Plaatselijke trots kan bovendien heel goed samengaan met intrinsiek filosofische interesses. Om een voorbeeld te geven: net als ikzelf was de Nederlandse filosoof Cornelis Verhoeven (1928-2001) een fan van de Antwerpenaar Arnold (of Arnout) Geulincx (1624-1669), die eerst in Leuven en later in Leiden werkzaam was. In Geulincx’ filosofie zag Verhoeven een ‘radicalisering van de wijsgerige verwondering’. Via Geulincx kunnen we, aldus Verhoeven, ‘de verbaasde toeschouwers’ worden van onze eigen handelingen op hetzelfde  moment dat we die handelingen uitvoeren.

Verhoeven hield van Geulincx, maar toch was Geulincx voor Verhoeven vooral een lokaal aanknopingspunt voor een veel groter filosofisch thema: het thema van de verwondering, waarover Verhoeven ook internationaal heeft gepubliceerd (The Philosophy of Wonder, 1972). Misschien is die koppeling met een breder perspectief wel de beste manier om een lokale belangstelling tot bloei te laten komen. Romans met een universele boodschap hebben vaak ook een heel specifieke, plaatselijke setting.

Schoenendoos

Ik hoefde mij dan ook nergens voor te schamen toen ik in Rusland vroeg naar de afdeling ‘Nederlandse filosofie’. Uiteindelijk werd mijn vasthoudendheid beloond. Diep verscholen achter een rij naslagwerken op de bovenste plank in één van de leeszalen vond mijn vrolijke bibliotheekmedewerker alnog een schoenendoos. Het was zomer 2000 en de digitalisering had duidelijk nog geen intrede gedaan aan de Nevsky Prospekt. Ik vreesde het ergste voor de vele cultuurschatten die in deze puinhoop ongetwijfeld verloren zouden gaan of allang waren verdwenen.

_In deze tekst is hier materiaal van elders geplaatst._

(** * ModLog: Kripke models, modal formulas, their repository and parser

    A shallow embedding of [data.py], [parser.py] and [to_graph] of
    [tree.py].

    - Worlds and variable names are Python strings; they are modelled as
      [string] (byte strings, UTF-8 for the non-ASCII operator symbols).
    - [set] is stdpp's [gset string]; [defaultdict(set)] is a
      [gmap string (gset string)] whose read stores an empty set under a
      missing key, as Python's [__getitem__] does.
    - Methods of [Kripke] and [calc] mutate the model (the blind-world cache,
      the keys of the two dictionaries); they are written in state-passing
      style, returning the result together with the model they leave.
    - Expression nodes are immutable. [calc] and the parser work on the tree a
      node denotes; the module-level table [instances], which makes equal
      trees one object, is modelled in [Repository] with explicit object
      identities, and the two views are related at the end of the file.
    - The grammar of [parser.py] is written with the combinators of
      [pyparsing]; those it uses are modelled as functions on the text that
      is left to read. *)

From Stdlib Require Import Ascii.
From stdpp Require Import gmap strings list sorting pretty.

Open Scope string_scope.
Open Scope list_scope.

(** ** The Kripke model ([class Kripke]) *)

Abbreviation worlds := (gset string).
Abbreviation defaultdict := (gmap string (gset string)).

(** [d[k]] on a [defaultdict(set)]: the stored set, or a fresh empty set that
    is stored under [k] before it is returned. *)
Definition dd_get (k : string) (d : defaultdict) : worlds * defaultdict :=
  match d !! k with
  | Some s => (s, d)
  | None => (∅, <[k := ∅]> d)
  end.

Record Kripke := mkKripke {
  V : defaultdict;               (* dict { var -> set(worlds) } *)
  W : worlds;                    (* set of world (strings) *)
  R : defaultdict;               (* dict { world -> set(worlds) } *)
  cached_blind_worlds : option worlds   (* self._cached_blind_worlds *)
}.

(** [Kripke()] *)
Definition Kripke_init : Kripke :=
  {| V := ∅; W := ∅; R := ∅; cached_blind_worlds := None |}.

Definition set_V (d : defaultdict) (k : Kripke) : Kripke :=
  {| V := d; W := W k; R := R k; cached_blind_worlds := cached_blind_worlds k |}.
Definition set_W (ws : worlds) (k : Kripke) : Kripke :=
  {| V := V k; W := ws; R := R k; cached_blind_worlds := cached_blind_worlds k |}.
Definition set_R (d : defaultdict) (k : Kripke) : Kripke :=
  {| V := V k; W := W k; R := d; cached_blind_worlds := cached_blind_worlds k |}.
Definition set_cache (c : option worlds) (k : Kripke) : Kripke :=
  {| V := V k; W := W k; R := R k; cached_blind_worlds := c |}.

(** [kripke.V[name]] and [kripke.R[w]] as steps on the model. *)
Definition V_get (name : string) (k : Kripke) : worlds * Kripke :=
  let '(s, d) := dd_get name (V k) in (s, set_V d k).
Definition R_get (w : string) (k : Kripke) : worlds * Kripke :=
  let '(s, d) := dd_get w (R k) in (s, set_R d k).

(** [set(w for w in self.W if cond(self.R[w]))]: the comprehension walks the
    world set, reads [R[w]] once per world and keeps the worlds that pass. *)
Definition comprehension_step (cond : worlds → bool)
    (st : worlds * Kripke) (w : string) : worlds * Kripke :=
  let '(succ, k') := R_get w st.2 in
  (if cond succ then {[ w ]} ∪ st.1 else st.1, k').

Definition comprehension (cond : worlds → bool) (k : Kripke) : worlds * Kripke :=
  foldl (comprehension_step cond) (∅, k) (elements (W k)).

(** [not s] for a set [s]. *)
Definition is_empty (s : worlds) : bool := bool_decide (s = ∅).
(** [all(v in internal for v in succ)] and [any(v in internal for v in succ)]. *)
Definition all_in (internal succ : worlds) : bool :=
  forallb (λ v, bool_decide (v ∈ internal)) (elements succ).
Definition any_in (internal succ : worlds) : bool :=
  existsb (λ v, bool_decide (v ∈ internal)) (elements succ).

(** [Kripke.blind_worlds] *)
Definition blind_worlds (k : Kripke) : worlds * Kripke :=
  match cached_blind_worlds k with
  | Some c => (c, k)
  | None =>
      let '(b, k') := comprehension is_empty k in
      (b, set_cache (Some b) k')
  end.

(** [self.V[var].update(ws)], [self.V[var].add(w)], ... *)
Definition add_vals (var : string) (ws : list string) (k : Kripke) : Kripke :=
  let '(s, d) := dd_get var (V k) in set_V (<[var := s ∪ list_to_set ws]> d) k.
Definition add_val (var w : string) (k : Kripke) : Kripke :=
  let '(s, d) := dd_get var (V k) in set_V (<[var := s ∪ {[ w ]}]> d) k.
Definition add_worlds (ws : list string) (k : Kripke) : Kripke :=
  set_W (W k ∪ list_to_set ws) k.
Definition add_world (w : string) (k : Kripke) : Kripke :=
  set_W (W k ∪ {[ w ]}) k.
Definition add_trans (t : string * string) (k : Kripke) : Kripke :=
  let '(s, d) := dd_get t.1 (R k) in set_R (<[t.1 := s ∪ {[ t.2 ]}]> d) k.
Definition add_transes (ts : list (string * string)) (k : Kripke) : Kripke :=
  foldl (λ k t, add_trans t k) k ts.

(** ** Expressions ([class LogicExpression] and its subclasses) *)

Inductive LogicExpression :=
  | And (l r : LogicExpression)
  | Or (l r : LogicExpression)
  | Implies (l r : LogicExpression)
  | Not (e : LogicExpression)
  | Box (e : LogicExpression)
  | Diamond (e : LogicExpression)
  | Var (n : string)
  | Constant (value : bool).

(** The [class_name] attribute of each subclass. *)
Definition class_name (e : LogicExpression) : string :=
  match e with
  | And _ _ => "and"
  | Or _ _ => "or"
  | Implies _ _ => "implies"
  | Not _ => "not"
  | Box _ => "box"
  | Diamond _ => "box"
  | Var _ => "var"
  | Constant _ => "const"
  end.

(** [LogicExpression.same_type] *)
Definition same_type (self other : LogicExpression) : bool :=
  bool_decide (class_name self = class_name other).

(** [calc], one case per subclass; sub-expressions are evaluated in the order
    the Python code evaluates them, and the model is threaded through. *)
Fixpoint calc (e : LogicExpression) (k : Kripke) : worlds * Kripke :=
  match e with
  | And l r =>
      let '(lhs, k1) := calc l k in
      let '(rhs, k2) := calc r k1 in
      (lhs ∩ rhs, k2)
  | Or l r =>
      let '(lhs, k1) := calc l k in
      let '(rhs, k2) := calc r k1 in
      (lhs ∪ rhs, k2)
  | Implies l r =>
      let '(lhs, k1) := calc l k in
      let res := W k1 ∖ lhs in
      if is_empty lhs then (res, k1)
      else
        let '(rhs, k2) := calc r k1 in
        (res ∪ (lhs ∩ rhs), k2)
  | Not e =>
      let '(inner, k1) := calc e k in
      (W k1 ∖ inner, k1)
  | Box e =>
      let '(internal, k1) := calc e k in
      let '(actual, k2) := comprehension (all_in internal) k1 in
      let '(blind, k3) := blind_worlds k2 in
      (actual ∪ blind, k3)
  | Diamond e =>
      let '(internal, k1) := calc e k in
      comprehension (any_in internal) k1
  | Var name => V_get name k
  | Constant value => (if value then W k else ∅, k)
  end.

(** [sorted(s)] for a set of strings: the elements in ascending order. *)
Definition sorted (s : worlds) : list string := merge_sort String.le (elements s).

(** [Kripke.entails]: [sorted(self.W) == sorted(expression.calc(self))] *)
Definition entails (k : Kripke) (expression : LogicExpression) : bool * Kripke :=
  let ws := sorted (W k) in
  let '(res, k') := calc expression k in
  (bool_decide (ws = sorted res), k').

(** ** What a read observes

    [d[k]] on a [defaultdict] may add the key [k], but the value read under
    any key stays the same; [V_at] and [R_at] are these observable values. *)

Definition dd_at (d : defaultdict) (k : string) : worlds := default ∅ (d !! k).
Definition V_at (k : Kripke) (p : string) : worlds := dd_at (V k) p.
Definition R_at (k : Kripke) (w : string) : worlds := dd_at (R k) w.

(** The blind worlds of the current state: declared worlds with no successor. *)
Definition blind (k : Kripke) : worlds := filter (λ w, R_at k w = ∅) (W k).

(** The set a call of [blind_worlds] answers with. *)
Definition cache_or_blind (k : Kripke) : worlds :=
  default (blind k) (cached_blind_worlds k).

(** Two models that no read can tell apart. *)
Record same_view (k k' : Kripke) : Prop := {
  sv_W : W k' = W k;
  sv_V : ∀ p, V_at k' p = V_at k p;
  sv_R : ∀ w, R_at k' w = R_at k w;
  sv_blind : cache_or_blind k' = cache_or_blind k
}.

(** The set [calc] computes, read off the model at entry. *)
Fixpoint holds_in (k : Kripke) (e : LogicExpression) : worlds :=
  match e with
  | And l r => holds_in k l ∩ holds_in k r
  | Or l r => holds_in k l ∪ holds_in k r
  | Implies l r => (W k ∖ holds_in k l) ∪ (holds_in k l ∩ holds_in k r)
  | Not e => W k ∖ holds_in k e
  | Box e => filter (λ w, R_at k w ⊆ holds_in k e) (W k) ∪ cache_or_blind k
  | Diamond e => filter (λ w, R_at k w ∩ holds_in k e ≠ ∅) (W k)
  | Var name => V_at k name
  | Constant value => if value then W k else ∅
  end.

(** ** Models used as concrete inputs *)

(** Scenario 1 of the documentation: two worlds, one edge, [p] true in [w2]. *)
Definition M1 : Kripke :=
  add_vals "p" ["w2"] (add_transes [("w1","w2")] (add_worlds ["w1";"w2"] Kripke_init)).

(** A model queried for its blind worlds and extended afterwards:
    [k = Kripke(); k.add_world('w'); k.blind_worlds(); k.add_trans(('w','w'))]. *)
Definition stale_model : Kripke :=
  add_trans ("w", "w") (blind_worlds (add_world "w" Kripke_init)).2.

(** Scenario 1 after its blind worlds have been asked for. *)
Definition M1_queried : Kripke := (blind_worlds M1).2.

(** Scenario 2 of the documentation: one world, no edge, no valuation. *)
Definition M2 : Kripke := add_world "w1" Kripke_init.

(** A valuation that names a world which was never declared. *)
Definition undeclared_val_model : Kripke := add_val "q" "u" Kripke_init.

(** One declared world, with and without an edge into an undeclared world. *)
Definition lone_world_model : Kripke := add_world "w" Kripke_init.
Definition dangling_edge_model : Kripke := add_trans ("w", "u") lone_world_model.

(** One declared world, and a valuation that holds there and in an undeclared
    world. *)
Definition extra_world_model : Kripke :=
  add_vals "q" ["w"; "u"] (add_world "w" Kripke_init).

(** ** Well-formedness conditions on a model *)

(** Every valuation set contains declared worlds only. *)
Definition valuation_declared (k : Kripke) : Prop :=
  map_Forall (λ _ s, s ⊆ W k) (V k).

(** The cached blind set, if one is stored, contains declared worlds only. *)
Definition cache_declared (k : Kripke) : Prop :=
  from_option (λ c, c ⊆ W k) True (cached_blind_worlds k).

(** The cached blind set, if one is stored, contains only worlds that are
    blind in the current state. *)
Definition cache_sound (k : Kripke) : Prop :=
  from_option (λ c, c ⊆ blind k) True (cached_blind_worlds k).

(** The mutators of [Kripke]. *)
Inductive mutation :=
  | AddVals (var : string) (ws : list string)
  | AddVal (var w : string)
  | AddWorlds (ws : list string)
  | AddWorld (w : string)
  | AddTranses (ts : list (string * string))
  | AddTrans (t : string * string).

Definition mutate (k : Kripke) (m : mutation) : Kripke :=
  match m with
  | AddVals var ws => add_vals var ws k
  | AddVal var w => add_val var w k
  | AddWorlds ws => add_worlds ws k
  | AddWorld w => add_world w k
  | AddTranses ts => add_transes ts k
  | AddTrans t => add_trans t k
  end.

(** The two readings of the modal operators the documentation gives. *)
Definition box_exact (k : Kripke) (e : LogicExpression) : Prop :=
  ∀ w, w ∈ (calc (Box e) k).1 ↔
       w ∈ W k ∧ ∀ v, v ∈ R_at k w → v ∈ (calc e k).1.
Definition diamond_exact (k : Kripke) (e : LogicExpression) : Prop :=
  ∀ w, w ∈ (calc (Diamond e) k).1 ↔
       w ∈ W k ∧ ∃ v, v ∈ R_at k w ∧ v ∈ (calc e k).1.

#[global] Instance valuation_declared_dec k : Decision (valuation_declared k).
Proof. unfold valuation_declared. apply _. Defined.
#[global] Instance cache_declared_dec k : Decision (cache_declared k).
Proof. unfold cache_declared. destruct (cached_blind_worlds k); simpl; apply _. Defined.
#[global] Instance cache_sound_dec k : Decision (cache_sound k).
Proof. unfold cache_sound. destruct (cached_blind_worlds k); simpl; apply _. Defined.

(** ** Operator tables ([data.py], module level) *)

(** The subclasses of [LogicExpression], as class objects. *)
Inductive class :=
  | class_And | class_Or | class_Implies
  | class_Not | class_Box | class_Diamond
  | class_Var | class_Constant.

#[global] Instance class_eq_dec : EqDecision class.
Proof. solve_decision. Defined.

(** The [symbols] attribute; [Var] inherits the empty list of the base class. *)
Definition symbols (c : class) : list string :=
  match c with
  | class_And => ["and"; "&&"; "&"; "^"; "/\"; "∧"; "*"]
  | class_Or => ["or"; "||"; "|"; "v"; "\/"; "∨"; "+"]
  | class_Implies => ["implies"; "->"; "=>"; "→"]
  | class_Not => ["not"; "~"; "¬"; "!"]
  | class_Box => ["☐"; "box"]
  | class_Diamond => ["◇"; "diamond"]
  | class_Var => []
  | class_Constant => ["true"; "1"; "false"; "0"]
  end.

Maar er bleek in ieder geval een schoenendoos met kaartjes te bestaan en daarmee bestond ook de gezochte rubriek. Bovendien had de doos een verassende inhoud. Behalve de bekende namen van Erasmus, De Groot en Spinoza, vond ik in deze bak, net als enkele uren daarvoor in de al even bouwvallige bibliotheek van de Russische Academie van Wetenschappen, opnieuw talloze vergeelde verwijzingen naar diezelfde Arnold Geulincx, mijn eigen vrijwel vergeten stadgenoot uit Leuven en Leiden. Wie zou zonder chauvinistische drijfveer deze schatkist ooit nog zijn tegengekomen? Een beetje historisch onderzoek kan niet zonder chauvinisme. Dat geldt misschien minder voor de filosofie, maar toch vond ik het mooi dat er in Rusland ooit iemand bezig was geweest de Nederlandse filosofie in kaart te brengen. Alles wijst erop dat die rubriek nog altijd toekomst heeft.